Для диагностики диабетических невропатических синдромов, в принципе, достаточно детального клинического обследования. Упомянутый выше консенсус специалистов в Торонто декларировал: наличие двух и более признаков (симметричное изменение дистальной чувствительности, позитивные или сенсорные синдромы, изменение рефлексов) позволяет поставить диагноз ДПН при наличии диагноза «диабет» с высокой степенью вероятности. Но если течение болезни атипично или при малом числе наблюдаемых у пациента факторов риска – требуется проведение дополнительных исследований, в частности – ЭНМГ, позволяющего определить поражение больших волокон. При поражении малых волокон используются другие методы исследования. Раньше мы чаще всего применяли биопсию кожи с оценкой плотности интраэпидермальных нервных волокон, это болезненная процедура, пациенты её не очень любят. Сегодня на помощь нам пришли иные методики, такие как корнеальная микроскопия. Можно оценивать у пациентов контактные тепловые вызванные потенциалы, появился специальный пластырь для функциональной оценки иннервации потовых желёз.

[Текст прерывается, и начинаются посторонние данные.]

Lemma map_ranges_ok T next_subrange lock fuel ls st :
  Subranges T next_subrange -> (forall q, q ∈ T -> q.1 mod 8 = 0 /\ q.2 mod 8 = 0) -> (length T + 1 < fuel)%nat ->
  lines_ok ls -> Forall region_ok (snd <$> ls) -> ranges_ok st ->
  g_n_ranges st + all_needs T (snd <$> ls) < MAX_MARK_AND_SWEEP_RANGES ->
  exists st' rss, forkscan_proc_map_iterate (collect_ranges next_subrange lock fuel) (Some (print_file ls)) st = Ok st' /\
    appended st (concat rss) st' /\ Forall2 (made_of T lock) (snd <$> ls) rss /\
    Z.of_nat (length (concat rss)) <= all_needs T (snd <$> ls).
Proof.
  intros HT Ha Hf Hl Hr Hst Hroom.
  destruct (collect_lines T next_subrange Ha lock fuel (snd <$> ls) st Hf Hr Hst Hroom) as (st' & rss & E & H).
  exists st', rss. split; [| done]. unfold forkscan_proc_map_iterate, open_map. rewrite bind_ok, <- E.
  apply iterate_lines; [done |]. unfold map_fuel. cbn [rest]. pose proof (print_file_length ls Hl). lia.
Qed.

(** With a map of aligned regions and room for their ranges, the scan set that
    [forkscan_child] builds from it is, region by region, nothing for those
    left out and otherwise the region less Forkscan's own blocks. *)
Theorem map_ranges_correct T next_subrange lock fuel ls st :
  Subranges T next_subrange -> (forall q, q ∈ T -> q.1 mod 8 = 0 /\ q.2 mod 8 = 0) -> (length T + 1 < fuel)%nat ->
  lines_ok ls -> Forall region_ok (snd <$> ls) -> ranges_ok st ->
  g_n_ranges st + all_needs T (snd <$> ls) < MAX_MARK_AND_SWEEP_RANGES ->
  exists st' rss, forkscan_proc_map_iterate (collect_ranges next_subrange lock fuel) (Some (print_file ls)) st = Ok st' /\
    appended st (concat rss) st' /\ Forall2 (made_of T lock) (snd <$> ls) rss.
Proof.
  intros HT Ha Hf Hl Hr Hst Hroom.
  destruct (map_ranges_ok T next_subrange lock fuel ls st HT Ha Hf Hl Hr Hst Hroom) as (st' & rss & E & H1 & H2 & _).
  by exists st', rss.
Qed.

(** ** Witnesses *)

Lemma fits_by b n z bound :
  (1 <=? n)%nat && (0 <=? z) && (z <? b ^ Z.of_nat n) && (z <? bound) = true -> fits b n z bound.
Proof. unfold fits. rewrite !andb_true_iff, Nat.leb_le, Z.leb_le, !Z.ltb_lt. lia. Qed.

Definition demo_region (b e : Z) (p : string) : mapline_t := mk_mapline b e (chars "rw-p") 0 8 1 131 (chars p).

Definition demo_layout (pad : nat) (tl : string) : layout_t := mk_layout 8 8 8 2 2 3 pad (chars tl).

Definition demo_map : list (layout_t * mapline_t) :=
  [(demo_layout 3 " (deleted)", demo_region 0x400000 0x401000 "/bin/cat"); (demo_layout 1 "", demo_region 0x7000000 0x9000000 "")].

Lemma demo_lines_ok : lines_ok demo_map.
Proof.
  apply Forall_cons. split; [| apply Forall_cons; split; [| by apply Forall_nil]].
  - split; try (apply fits_by; by vm_compute).
    + split; [by repeat constructor | cbn; lia].
    + right. split; [cbn; lia |]. split; [by repeat constructor |]. split; [cbn; lia |]. split; [done |].
      split; [apply (bool_decide_unpack _); by vm_compute | done].
  - split; try (apply fits_by; by vm_compute).
    + split; [by repeat constructor | cbn; lia].
    + by left.
Qed.

Lemma read_mapline_roundtrip_witness :
  read_mapline (mk_stream (print_line (demo_layout 3 " (deleted)") (demo_region 0x400000 0x401000 "/bin/cat") ++ chars "next") false) =
  Ok (Some (demo_region 0x400000 0x401000 "/bin/cat"), mk_stream (chars "next") false).
Proof. apply read_mapline_roundtrip. pose proof demo_lines_ok as H. by apply Forall_cons in H as [H _]. Defined.

Lemma map_iterate_folds_witness :
  forkscan_proc_map_iterate (fun b e _ _ x => Ok (1, x + (e - b))) (Some (print_file demo_map)) 0 = Ok 0x2001000.
Proof. rewrite (map_iterate_folds _ demo_map 0 demo_lines_ok). by vm_compute. Defined.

В наши дни, говоря о неврологических симптомах, принято их валидизировать (хотя бы для того, чтобы оценивать динамику пациента). Для этой цели существует шкала NSS, она достаточно проста. Помогают и такие шкалы, как Мичиганский опросник скрининга невропатии (MNSI). Очень часто клинические проявления ДПН в дебюте заподозрить сложно, ещё сложнее поставить корректный диагноз. Для этого и нужен Мичиганский опросник, состоящий из двух разделов: первый (анамнез) заполняет пациент, второй – врач. Если в итоге пациент набирает 2,5 балла и более – ему ставится диагноз ДПН, как возможный. Если же ему сопутствуют изменения в упомянутой выше шкале NSS (3 балла и более) – диагноз становится очевидным и корректным. Обеими шкалами врачи, безусловно, обязаны пользоваться в своей практической деятельности.